HOLLY THROSBY’S DEBUT NOVEL ‘GOODWOOD’

9781760293734

Here’s the good wood on GOODWOOD. It’s good.

Holly Throsby’s debut novel, GOODWOOD, is a lyrical, rolling ballad of a small country town hit with a one/two punch of grief and of a one/two punch of burgeoning sexuality for the story’s narrator, seventeen year old, Jean Brown.

Set in 1992, the disappearance of two locals from the small town of Goodwood are harbingers of the disappearance of an era, before mandatory mobile phone use, social media and maniac serial killers burying backpackers in Belanglo.

Rosie White is the first to vanish, seemingly into thin air, followed by the burg’s butcher, Bart, believed to be boating but never returning, believed drowned, body undiscovered.

“After that, in a small town like Goodwood, where we had what Nan called, ‘ a high density of acquaintanceship’, everything stopped…hope dwindled like an unstoked fire. And before too long the grief crawled in.”

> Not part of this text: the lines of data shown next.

Lemma ising_sum_ones_le n J s :
  (∀ i j, (i < n)%nat → (j < n)%nat → 0 ≤ entry J i j) →
  spins s → length s = n →
  ising_sum n J (replicate n 1) ≤ ising_sum n J s.
Proof.
  intros HJ Hs Hl. unfold ising_sum, Qcminus.
  apply Qcplus_le_compat; apply Qcopp_le_compat.
  - apply bigsum_le. intros i Hi. apply bigsum_le. intros j Hj.
    case_decide; [apply Qcle_refl|]. rewrite !at_index_ones by done.
    replace (1 * (entry J i j * 1)) with (entry J i j) by ring.
    replace (at_index s i * (entry J i j * at_index s j))
      with (entry J i j * (at_index s i * at_index s j)) by ring.
    apply spin_product_le; [by apply HJ|].
    apply is_spin_mult; apply at_index_spin; (done || lia).
  - apply bigsum_le. intros i Hi. rewrite at_index_ones by done.
    rewrite Qcmult_1_r. apply spin_product_le; [by apply HJ|].
    apply at_index_spin; (done || lia).
Qed.

Lemma dot_mv_first_row (m : matrix) v row :
  m !! 0%nat = Some row → length row ≠ length v → dot_mv m v = None.
Proof.
  intros Hrow Hl. destruct m as [|r m]; [done|]. simpl in Hrow.
  simplify_eq. assert (dot_vv row v = None) as Hd.
  { unfold dot_vv. by rewrite decide_False by done. }
  unfold dot_mv. cbn [mapM]. by rewrite Hd.
Qed.

(** X14.  For a square coupling matrix [J] of size [n >= 1] and a
    configuration of [n] entries, [ClassicalIsingEnergy] returns minus the
    sum of [s_i * J[i,j] * s_j] over the ordered pairs [i <> j], minus the
    sum of the biases [J[i,i] * s_i]; for a configuration of any other size
    the products are not defined and the call fails. *)
Theorem X14_energy_is_the_ising_sum (n : nat) (J : matrix) (s : list Qc) :
  has_shape n n J → (1 ≤ n)%nat →
  (length s = n → ClassicalIsingEnergy s J = Some (ising_sum n J s))
  ∧ (length s ≠ n → ClassicalIsingEnergy s J = None).
Proof.
  intros HJ Hn. split; [by apply energy_closed_form|].
  intros Hs. unfold ClassicalIsingEnergy. cbv zeta.
  destruct (has_shape_lookup _ _ _ 0%nat HJ Hn) as (row & Hrow & Hl).
  rewrite (dot_mv_first_row (fill_diagonal J 0) s (<[0%nat := 0]> row)).
  - reflexivity.
  - unfold fill_diagonal. by rewrite list_lookup_imap, Hrow.
  - rewrite length_insert. lia.
Qed.
(** * Ingestion pipeline of the BiTB RAG chatbot: a shallow embedding

  The development follows the Python sources of the repository:

  - [services/llamaindex_service/app/chunking.py]    modules [Chunking],
                                                     [Payloads]
  - [python/ingest_worker.py]      modules [WorkerChunker], [Faiss], [Crawler]
  - [python/ingest-worker.py]      modules [TokenChunker], [Faiss], [Crawler],
                                   [Purge]
  - [services/llamaindex_service/app/vector_store.py]   module [Chroma]
  - [services/llamaindex_service/app/embeddings.py]     modules [Sha256],
                                                        [Embeddings]
  - [python/reembed_runner.py]     modules [Reembed], [Retries]
  - [services/llamaindex_service/app/main.py]           module [Ingest]

  Python integers are [Z]; a Python [str] is a [string], read as its UTF-8
  bytes where it is hashed; lists are [list]; dictionaries used as maps are
  [gmap]; distances and scores are rationals, and the one float division
  of integers is rounded as binary64 does ([PyFloat]); a call that may
  raise returns an [outcome].
  The first part holds the definitions, the second part their properties. *)

From Stdlib Require Import ZArith QArith Lia Lqa List String Ascii Bool.
From Stdlib Require Import Sorting.Sorted Permutation DecimalString.
From stdpp Require Import base option list gmap strings.

Local Open Scope Z_scope.

Set Warnings "-clear-no-such-hyp".

(** ** Python values shared by all modules *)

(** Exceptions that the modelled code lets escape. *)
Inductive exn : Type :=
| ValueError (msg : string)
| IndexError
| BackendError
| OverflowError (msg : string).

(** The outcome of a call: it returns, it raises, or the model of a [while]
  loop ran out of fuel (every loop below is proved to have enough). *)
Inductive outcome (A : Type) : Type :=
| Returns (a : A)
| Raises (e : exn)
| OutOfFuel.
Arguments Returns {A} a.
Arguments Raises {A} e.
Arguments OutOfFuel {A}.

Module Py.

(** [len(l)] *)
Definition len {A} (l : list A) : Z := Z.of_nat (length l).

(** A slice bound as Python normalises it: a negative bound counts from the
    end, and every bound is clipped to [0 .. len]. *)
Definition clip_index (n i : Z) : Z :=
  if i <? 0 then Z.max 0 (n + i) else Z.min i n.

(** [l[start:stop]] *)
Definition slice {A} (l : list A) (start stop : Z) : list A :=
  let a := clip_index (len l) start in
  let b := clip_index (len l) stop in
  firstn (Z.to_nat (b - a)) (skipn (Z.to_nat a) l).

(** [l[i]]: a negative index counts from the end; out of range raises
    [IndexError]. *)
Definition index {A} (l : list A) (i : Z) : outcome A :=
  let j := if i <? 0 then len l + i else i in
  if j <? 0 then Raises IndexError
  else match nth_error l (Z.to_nat j) with
       | Some x => Returns x
       | None => Raises IndexError
       end.

(** [l[i] = x]: the same indexes as [l[i]]. *)
Definition setitem {A} (l : list A) (i : Z) (x : A) : outcome (list A) :=
  let j := if i <? 0 then len l + i else i in
  if (j <? 0) || (len l <=? j) then Raises IndexError
  else Returns (<[Z.to_nat j := x]> l).

(** [range(start, stop, step)] for a positive step, by fuel on the number
    of elements. *)
Fixpoint range_pos (fuel : nat) (start stop step : Z) : list Z :=
  match fuel with
  | O => []
  | S f => if start <? stop
           then start :: range_pos f (start + step) stop step
           else []
  end.

(** [range(0, stop, step)]: a zero step raises [ValueError]; a negative
    step from 0 to a non-negative [stop] is empty. *)
Definition range0 (stop step : Z) : outcome (list Z) :=
  if step =? 0 then Raises (ValueError "range() arg 3 must not be zero")
  else if step <? 0 then Returns []
  else Returns (range_pos (Z.to_nat stop) 0 stop step).

End Py.

(** ** Float division of integers

    [a / b] on two positive integers is the binary64 number nearest to the
    exact quotient, ties going to the even mantissa, whatever the size of
    the integers; it raises [OverflowError] when that number would be
    [2 ^ 1024] or more. [int(x)] of the float is its integer part. The
    float is kept as a mantissa of 53 bits and an exponent. *)

Module PyFloat.

(** [x * 2 ^ e <= y], for an exponent of either sign. *)
Definition scaled_le (x e y : Z) : bool :=
  if 0 <=? e then x * 2 ^ e <=? y else x <=? y * 2 ^ (- e).

(** The integer part of the binary logarithm of [a / b]. *)
Definition quotient_log2 (a b : Z) : Z :=
  let l := Z.log2 a - Z.log2 b in
  if scaled_le b l a then l else l - 1.

(** [num / den] rounded to the nearest integer, ties to even. *)
Definition round_half_even (num den : Z) : Z :=
  let q := num / den in
  let r := num mod den in
  if 2 * r <? den then q
  else if den <? 2 * r then q + 1
  else if Z.even q then q else q + 1.

(** The float [a / b] as [(m, e)], standing for [m * 2 ^ e]. *)
Definition true_div (a b : Z) : Z * Z :=
  let e := quotient_log2 a b - 52 in
  let m := if 0 <=? e then round_half_even a (b * 2 ^ e)
           else round_half_even (a * 2 ^ (- e)) b in
  (m, e).

(** [int(a / b)] for positive [a] and [b]. *)
Definition int_true_div (a b : Z) : outcome Z :=
  let '(m, e) := true_div a b in
  if 0 <=? e then
    if 2 ^ 1024 <=? m * 2 ^ e
    then Raises (OverflowError
                   "integer division result too large for a float")
    else Returns (m * 2 ^ e)
  else Returns (m / 2 ^ (- e)).

End PyFloat.

(** ** chunking.py: [split_text_to_chunks] *)

Module Chunking.

(** A chunk as the function returns it: [(chunk_text, start_offset)]. *)
Definition chunk : Type := (string * Z)%type.

Definition chars (s : string) : list ascii := list_ascii_of_string s.

(** [text[start:end]] on a Python string. *)
Definition str_slice (text : string) (start stop : Z) : string :=
  string_of_list_ascii (Py.slice (chars text) start stop).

Before the plot thickened into a double vanishing act, Jean, walking her bitch, Backflip, discovers a stash of cash in the hollow of a tree trunk, a small fortune secreted and steeped in its own stew of secrets, part and parcel perhaps of the baffling evanescence.

The stash also vanishes, in its place, a toy horse, an equine effigy that adds a layer to the mystery.

There is much to admire in Throsby’s writing; the plotting, the pacing, the characters, and the sense of place. The characters are rich and myriad, from family and friends, neighbours, shopkeepers and barflies. All are beautifully realised, even when animated for a catalyst cameo:

‘Doe Murray. There was a member of the Murray family, one who Goodwood rarely saw. A person who had become more like a rumour than a human being. Doe Murray. She’d receded like water after a flood and let herself seep into the boards of the weatherboard house.’ Her statement to the charismatic local cop, Mac, is succinctly, piscatorial precise: There was something fishy about her husbands fishing trip. “I may have my problems but I can put two and two together. I know how to get four. Four is fishy.”

There is a harmonising narrative style to GOODWOOD that reflects the author’s prowess as a songwriter. Refrain and reprise are used brilliantly in a composition that’s rich in rhythm with a melodic tone conceived from a keen imagination, an observant eye and a fine ear for idiom and the colloquial.

You’d be dumb as a box of hair not to get a copy of GOODWOOD. It deserves the high density of acquaintanceship it demands. Just don’t rush it, it’s not be rushed.

GOODWOOD by Holly Throsby is published by Allen & Unwin.